EPISD staff recommends extending central office lease another 6 months
District staff is recommending the El Paso Independent School District extends its lease with the City at district headquarters by another six months.
A few years ago, the City notified EPISD it wanted the land on Boeing Dr. back and staff would need to vacate by 2014. That same year, there was a change in EPISD’s administration, with a new superintendent and new board of trustees. EPISD Spokeswoman Melissa Martinez said that’s when they discovered the lease was expiring.
“The previous board had not taken any action to move central office and to prepare for a move and so at that time it was determined with six months notice we needed to ask for an extension,” Martinez said.
At a facilities committee meeting Wednesday, ABC-7 learned the City asked the district to pay more than $400,000 annually for a lease extension, but EPISD negotiated the cost down to $286,000. The district extended the lease for a second time, at a cost of $303,000. Then a third time, at $309,000. EPISD had originally been paying the City about $60,000 a month up until 2014.
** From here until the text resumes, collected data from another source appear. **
(* ===== verification/Retry.v ===== *)
(** * Retry delays

    runtime/src/reconcile/retry.ts: capped exponential backoff with a jitter
    drawn from a 32-bit FNV-1a hash of the operation. Numbers are exact: the
    products are powers of two times a safe integer, and a sum past the safe
    range is past the cap as well. *)

From S2P Require Import Prelude JsString JsValue.

Open Scope Z_scope.

(** ** 32-bit integers *)
Definition to_int32 (z : Z) : Z := (z + 2 ^ 31) mod 2 ^ 32 - 2 ^ 31.
Definition to_uint32 (z : Z) : Z := z mod 2 ^ 32.
(** [Math.imul] *)
Definition imul (a b : Z) : Z := to_int32 (to_int32 a * to_int32 b).

Definition hash_unit (hash : Z) (unit : N) : Z :=
  imul (Z.lxor (to_int32 hash) (Z.of_N unit)) 16777619.
Definition operationHash (operationId : jstring) : Z :=
  to_uint32 (foldl hash_unit 2166136261 operationId).

(** ** The delay *)
Record RetryDelayInput := {
  rd_attempt : jsnum;
  rd_baseDelayMs : jsnum;
  rd_maxDelayMs : jsnum;
  rd_operationId : jstring;
}.
Inductive retry_error := RANGE_ERROR.

Definition backoff (attempt base maximum : Z) : Z :=
  Z.min maximum (base * 2 ^ Z.min (attempt - 1) 52).

Definition deterministicRetryDelay (input : RetryDelayInput) : result retry_error Z :=
  match safe_integer (rd_attempt input), safe_integer (rd_baseDelayMs input), safe_integer (rd_maxDelayMs input) with
  | Some attempt, Some base, Some maximum =>
      if (attempt <=? 0) || (base <=? 0) || (maximum <? base) then Err RANGE_ERROR
      else
        let exponential := backoff attempt base maximum in
        if maximum <=? exponential then Ok maximum
        else
          let jitterRange := Z.max 1 (exponential / 4) in
          Ok (Z.min maximum (exponential + operationHash (rd_operationId input) mod jitterRange))
  | _, _, _ => Err RANGE_ERROR
  end.

Lemma to_uint32_range z : 0 ≤ to_uint32 z < 2 ^ 32.
Proof. apply Z.mod_pos_bound. lia. Qed.

Lemma safe_integer_some n z : safe_integer n = Some z ↔ n = NInt z ∧ isSafeInteger z = true.
Proof.
  destruct n as [x| | |]; simpl; try (split; [done|by intros [? ?]]).
  destruct (isSafeInteger x) eqn:E; (split; [by intros [= <-]|intros [[= <-] ?]; congruence]).
Qed.

Lemma backoff_range attempt base maximum :
  0 < attempt → 0 < base ≤ maximum → base ≤ backoff attempt base maximum ≤ maximum.
Proof.
  intros Ha Hb. unfold backoff. assert (0 < 2 ^ Z.min (attempt - 1) 52) by (apply Z.pow_pos_nonneg; lia). nia.
Qed.

(** One more attempt doubles the backoff, or it is at its cap. *)
Lemma backoff_next attempt base maximum :
  0 < attempt → 0 < base ≤ maximum →
  backoff (attempt + 1) base maximum = Z.min maximum (2 * backoff attempt base maximum) ∨
  backoff (attempt + 1) base maximum = backoff attempt base maximum.
Proof.
  intros Ha Hb. unfold backoff. destruct (Z.le_gt_cases 53 attempt) as [Hle|Hlt].
  - right. by rewrite !(Z.min_r _ 52) by lia.
  - left. replace (attempt + 1 - 1) with (Z.succ (attempt - 1)) by lia.
    rewrite !(Z.min_l _ 52) by lia. rewrite Z.pow_succ_r by lia.
    replace (base * (2 * 2 ^ (attempt - 1))) with (2 * (base * 2 ^ (attempt - 1))) by ring. lia.
Qed.

(** The jitter is less than a quarter of the backoff. *)
Lemma jitter_range hash exponential :
  0 < exponential → 0 ≤ hash mod Z.max 1 (exponential / 4) ∧
  4 * (hash mod Z.max 1 (exponential / 4)) ≤ exponential - 1.
Proof.
  intros He. pose proof (Z.mod_pos_bound hash (Z.max 1 (exponential / 4)) ltac:(lia)).
  pose proof (Z.mul_div_le exponential 4 ltac:(lia)). lia.
Qed.

Lemma delay_spec attempt base maximum operation :
  0 < attempt → 0 < base ≤ maximum →
  isSafeInteger attempt = true → isSafeInteger base = true → isSafeInteger maximum = true →
  let exponential := backoff attempt base maximum in
  deterministicRetryDelay {| rd_attempt := NInt attempt; rd_baseDelayMs := NInt base;
    rd_maxDelayMs := NInt maximum; rd_operationId := operation |} =
  Ok (Z.min maximum (exponential + operationHash operation mod Z.max 1 (exponential / 4))).
Proof.
  intros Ha Hb Sa Sb Sm. cbv zeta. unfold deterministicRetryDelay. cbn [rd_attempt rd_baseDelayMs rd_maxDelayMs safe_integer].
  rewrite Sa, Sb, Sm. pose proof (backoff_range attempt base maximum Ha Hb) as Hr.
  destruct (Z.leb_spec attempt 0), (Z.leb_spec base 0), (Z.ltb_spec maximum base); try lia. cbn [orb].
  destruct (Z.leb_spec maximum (backoff attempt base maximum)).
  - destruct (jitter_range (operationHash operation) (backoff attempt base maximum)); [lia|]. f_equal. lia.
  - done.
Qed.

(** The retry delay is total on positive bounded integers and refuses everything
    else; it lies between the base and the cap, never a quarter or more above
    the exponential backoff, and never shrinks from one attempt to the next. *)
Theorem retry_delay_bounds (input : RetryDelayInput) :
  match deterministicRetryDelay input with
  | Err _ => ∀ attempt base maximum,
      safe_integer (rd_attempt input) = Some attempt → safe_integer (rd_baseDelayMs input) = Some base →
      safe_integer (rd_maxDelayMs input) = Some maximum → ¬ (0 < attempt ∧ 0 < base ≤ maximum)
  | Ok delay => ∃ attempt base maximum,
      rd_attempt input = NInt attempt ∧ rd_baseDelayMs input = NInt base ∧ rd_maxDelayMs input = NInt maximum ∧
      base ≤ delay ≤ maximum ∧ 4 * delay < 5 * backoff attempt base maximum ∧
      (backoff attempt base maximum ≤ delay) ∧
      ∀ next, isSafeInteger (attempt + 1) = true →
        deterministicRetryDelay {| rd_attempt := NInt (attempt + 1); rd_baseDelayMs := NInt base;
          rd_maxDelayMs := NInt maximum; rd_operationId := rd_operationId input |} = Ok next → delay ≤ next
  end.
Proof.
  destruct input as [na nb nm op]. cbn [rd_attempt rd_baseDelayMs rd_maxDelayMs rd_operationId].
  destruct (safe_integer na) as [a|] eqn:Ea, (safe_integer nb) as [b|] eqn:Eb, (safe_integer nm) as [m|] eqn:Em;
    try (unfold deterministicRetryDelay; cbn [rd_attempt rd_baseDelayMs rd_maxDelayMs];
         rewrite ?Ea, ?Eb, ?Em; done).
  apply safe_integer_some in Ea as [-> Sa], Eb as [-> Sb], Em as [-> Sm].
  destruct (decide (0 < a ∧ 0 < b ≤ m)) as [[Ha Hb]|Hn].
  - rewrite delay_spec by done. exists a, b, m.
    pose proof (backoff_range a b m Ha Hb) as Hr.
    destruct (jitter_range (operationHash op) (backoff a b m)) as [Hj Hj4]; [lia|].
    split_and!; try done; try lia. intros next Sn. cbn [rd_operationId]. rewrite delay_spec by (done || lia).
    intros [= <-]. destruct (jitter_range (operationHash op) (backoff (a + 1) b m)) as [Hk _];
      [pose proof (backoff_range (a + 1) b m); lia|].
    destruct (backoff_next a b m Ha Hb) as [E|E]; [|rewrite E; lia]. rewrite E in *. lia.
  - unfold deterministicRetryDelay. cbn [rd_attempt rd_baseDelayMs rd_maxDelayMs safe_integer rd_operationId].
    rewrite Sa, Sb, Sm. destruct (Z.leb_spec a 0), (Z.leb_spec b 0), (Z.ltb_spec m b); cbn [orb]; try lia;
      intros ? ? ? [= <-] [= <-] [= <-]; lia.
Qed.
(* ===== verification/Execution.v ===== *)
(** * Execution targets and bindings

    contracts/src/execution.ts and the execution-binding part of
    contracts/src/schema.ts: the immutable target of a task, the binding of
    configuration, permissions and capabilities it runs under, and the
    fingerprint that ties the two together.

    Ajv is a third-party validator and a parameter, as are SHA-256 and
    [String.prototype.localeCompare], whose order the host's locale decides. *)

From S2P Require Import Prelude JsString Collections JsValue Identity JsonText Canonical Placement.

Open Scope nat_scope.

(** ** JSON objects *)
Definition jfield (key : jstring) (j : json) : option json :=
  match j with JObj fields => JsMap.get fields key | _ => None end.
(** A field as an untrusted value: the identity parsers want strings. *)
Definition untrusted (j : option json) : jsval :=
  match j with
  | Some (JStr s) => VStr s
  | Some JNull => VNull
  | Some (JBool b) => VBool b
  | Some (JNum n) => VNum n
  | Some (JArr _) | Some (JObj _) => VRef 1
  | None => VUndefined
  end.

(** ** Targets *)
Record TaskExecutor := { tx_id : jstring; tx_type : ExecutorKind; tx_workerId : option jstring }.
Record TaskExecutionTarget := {
  tg_instanceId : jstring;
  tg_deploymentGeneration : jstring;
  tg_artifactDigest : jstring;
  tg_executor : TaskExecutor;
}.
#[export] Instance TaskExecutor_eq_dec : EqDecision TaskExecutor.
Proof. solve_decision. Defined.
#[export] Instance TaskExecutionTarget_eq_dec : EqDecision TaskExecutionTarget.
Proof. solve_decision. Defined.
(* ===== verification/Session.v ===== *)
(** * Worker sessions

    transport-websocket/src/session.ts and authentication.ts: one end of the
    connection between the main process and a worker. A session handles one
    event at a time: a frame, the end of the transport, a timer, a call of its
    owner, or the end of a registration; each handler is the code up to its next
    [await]. What it does to the outside is its outputs.

    Callbacks are outputs: what a callback does to the session is a later event,
    so the flag that guards the flush of pending messages against it is always
    down. Random identities come from a supply; SHA-256 and HMAC are parameters. *)

From S2P Require Import Prelude JsString Collections Regex JsValue Identity Time JsonText Canonical JsonParse Placement Execution Bytes Codec.

Open Scope Z_scope.

Definition diagnostic_code (code : String.string) : String.string := code.
Arguments diagnostic_code code%_string_scope.
Definition WORKER_HEARTBEAT_EXPIRED : String.string := diagnostic_code "WORKER_HEARTBEAT_EXPIRED".

(** ** Data *)
Inductive WorkerSessionRole := Main | Worker.
#[export] Instance role_eq : EqDecision WorkerSessionRole.
Proof. solve_decision. Defined.
Definition role_text (r : WorkerSessionRole) : jstring := match r with Main => js "main" | Worker => js "worker" end.

Inductive WorkerSessionState := Authenticating | Closed | Ready | Unavailable.
#[export] Instance session_state_eq : EqDecision WorkerSessionState.
Proof. solve_decision. Defined.

Record WorkerRegistration := {
  wr_workerId : jstring;
  wr_labels : json;
  wr_resources : json;
  wr_executors : list ExecutorKind;
  wr_preparedArtifacts : list jstring;
}.
Record WorkerSessionMessage := {
  sm_messageId : jstring;
  sm_correlationId : jstring;
  sm_type : WorkerMessageType;
  sm_payload : json;
  sm_binary : option bytes;
}.
Record PendingBinary := {
  pb_envelope : WorkerEnvelope;
  pb_chunks : list bytes;
  pb_nextChunk : Z;
  pb_receivedBytes : Z;
}.
Record RetainedReplay := { rr_messageId : jstring; rr_fingerprint : jstring }.

Inductive Frame := TextFrame (s : jstring) | BinaryFrame (b : bytes).

(** What a WebSocket hands to a message listener. *)
Inductive socket_data := DataText (s : jstring) | DataParts (parts : list bytes) | DataOther.
Record socket_arguments := { sa_data : socket_data; sa_isBinary : option bool }.

Inductive Output :=
| OSend (frame : Frame)                           (** [socket.send] *)
| OSocketClose (code : Z) (reason : String.string)
| OStateChange (listener : nat) (state : WorkerSessionState)
| OMessage (listener : nat) (message : WorkerSessionMessage)
| OReady (r : result exn unit)                    (** [ready] settles *)
| OResponse (request : jstring) (r : result exn WorkerSessionMessage)
| OAbortTimeout (request : jstring)
| ORegister (registration : WorkerRegistration)   (** [onRegister] is called *)
| OUnavailable
| OClosed
| OReturn (r : result exn jstring)                (** what a call of [send] or [request] gives *)
| ODispatch (e : WorkerEnvelope) (binary : option bytes). (** no effect: [dispatch] is called *)

Arguments OSocketClose code reason%_string_scope.
(** The end of a session after an exception. *)
Lemma fail_fine w0 e w code : fine (A := unit) w0 (Err e) w → wp (fail code) (λ r w', r = Ok tt ∧ does w0 w') w.
Proof.
  intros (os & s & Ho & Ha & Hb). unfold wp. rewrite run_fail.
  assert (over (w_session w) = over s) as Eo by (unfold over, in_state, state; by rewrite (br_life _ _ Hb)).
  destruct (over (w_session w)) eqn:E; cbn [fst snd]; (split; [done|]).
  - symmetry in Eo. exists os, (w_session w). split_and!; [done| |done]. rewrite <- (app_nil_r os).
    eapply atoms_snoc; [done|]. pose proof (br_over _ _ Hb Eo) as Hi. destruct Hb.
    replace (w_session w) with (with_handshake (λ _, s_handshake (w_session w)) s); [by apply a_late|].
    destruct s, (w_session w); cbn in *. unfold with_handshake. cbn. congruence.
  - eexists _, _. split_and!; [cbn; by rewrite Ho, <- app_assoc| |done]. eapply atoms_snoc; [done|].
    apply a_finish; [by left; rewrite <- Eo|by left|by constructor|done].
Qed.
Lemma fail_does w0 w code : does w0 w → wp (fail code) (λ r w', r = Ok tt ∧ does w0 w') w.
Proof. intros H. by apply (fail_fine w0 PlainError), does_fine. Qed.

(** A handler that fails with its exceptions. *)
Lemma handle_fail {A} (m : M A) (h : exn → M A) w0 w (Q : result exn A → World → Prop) :
  wp m (fine w0) w → (∀ a w', does w0 w' → Q (Ok a) w') →
  (∀ e w', fine (A := A) w0 (Err e) w' → wp (h e) Q w') → wp (handle m h) Q w.
Proof. intros H Hok Herr. apply swp_handle. eapply swp_mono; [done|]. intros [a|e] w' H'; [by apply Hok|by apply Herr]. Qed.

(** ** Internal messages *)
Lemma sendEnvelope_does env t p c b w0 w : (is_app t = true → asked t p c b) → (is_app t = false → own_payload p) → does w0 w → wp (sendEnvelope uuid cfg env t p c b None) (λ _ w', does w0 w') w.
Proof.
  intros Hask Hown Hw. apply swp_sendEnvelope; [done|done|..].
  - intros e w' Ho [Hs|Hs].
    + destruct Hw as (os & s & ? & ? & <-). exists os, (w_session w). split_and!; congruence.
    + eapply does_atom; [done|apply a_identity|exact Hs|by rewrite Ho, app_nil_r].
  - intros e frames w' Ho _ Hm Hout Hs. eapply does_atom; [done| |exact Hs|exact Hout].
    change (numbered (sender None (w_session w))) with (numbered (bump (with_requests (λ _, s_requests (w_session w)) (w_session w)))).
    eapply a_envelope; [done|done|constructor].
  - intros e frames n w' Ho Hm Hs Hout. eapply does_atom; [done| |exact Hs|exact Hout].
    change (numbered (sender None (w_session w))) with (numbered (bump (with_requests (λ _, s_requests (w_session w)) (w_session w)))).
    eapply a_envelope_cut; [done|done|constructor|by constructor].
Qed.
(** What a session sends itself leaves its life as it is, unless the socket throws. *)
Lemma sendInternal_does env t p w0 w : is_app t = false → own_payload p → does w0 w →
  wp (sendInternal uuid cfg env t p) (λ r w', does w0 w' ∧ (r = Ok tt → s_life (w_session w') = s_life (w_session w))) w.
Proof.
  intros Ht Hp H. assert (is_app t = true → asked t p None None) as Hask by (by rewrite Ht).
  unfold sendInternal. apply swp_bind. eapply swp_mono; [apply swp_and; [by apply sendEnvelope_does|]|].
  - instantiate (1 := λ r w', ∀ id, r = Ok id → s_life (w_session w') = s_life (w_session w)).
    apply swp_sendEnvelope; [done|done|done| |done]. intros e frames w' _ _ _ _ Hs id _. by rewrite Hs.
  - intros [id|e] w' [Hd Hl]; [apply swp_ret; split; [done|intros _; by apply (Hl id)]|by split].
Qed.
Lemma sendInternal_fine env t p w0 w : is_app t = false → own_payload p → does w0 w → wp (sendInternal uuid cfg env t p) (fine w0) w.
Proof. intros Ht Hp H. eapply swp_mono; [by apply sendInternal_does|]. intros r w' [Hd _]. by apply does_fine. Qed.

Lemma flag_does f w0 w : (∃ b, f = with_helloSent b) ∨ f = with_authenticationSent ∨ f = with_registrationSent → does w0 w →
  does w0 {| w_session := with_handshake f (w_session w); w_out := w_out w; w_sends := w_sends w |}.
Proof. intros Hf H. eapply does_atom; [done|by apply a_flag|done|by rewrite app_nil_r]. Qed.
The board has already approved the location for the new headquarters which will be on Stanton Street, but the district says it’s taking longer than anticipated to close on the property, so staff is recommending they have additional time. Under the current lease, they need to be out by May 2019. Staff is recommending a 6 month extension to December 2019.
Martinez said the expectation was the entire property would need to be vacated at once, but that has since changed.
“There are two smaller portions at the back end of our land that have leases that are at a later time, even 10 years later then this mainland,” Martinez said. “The expectation by the city though was that we would vacate the entire property by 2019. The city has since come back and said they don’t need all of it all at once so they offered to give us a lease at that back end.”
Those portions of land include the EPISD bus hub and maintenance facilities. However, if the district were to keep those parcels of land temporarily past 2019 it would be costly.
“Two (of our) main buildings and departments are within the area that the city needs, so it would mean re-drawing those boundaries of the lease agreement also requiring significant construction and expenses because those new boundaries would need to follow new city code,” Martinez said. “So we would incur expenses if we would even keep those two small parcels for current use.”
That could end up costing EPISD around $600,000, staff said at Wednesday’s meeting. They’re recommending EPISD moves out of the entire property all at once, as originally planned.
EPISD board of trustees will vote on whether to approve the recommendations at its next board meeting in a few weeks.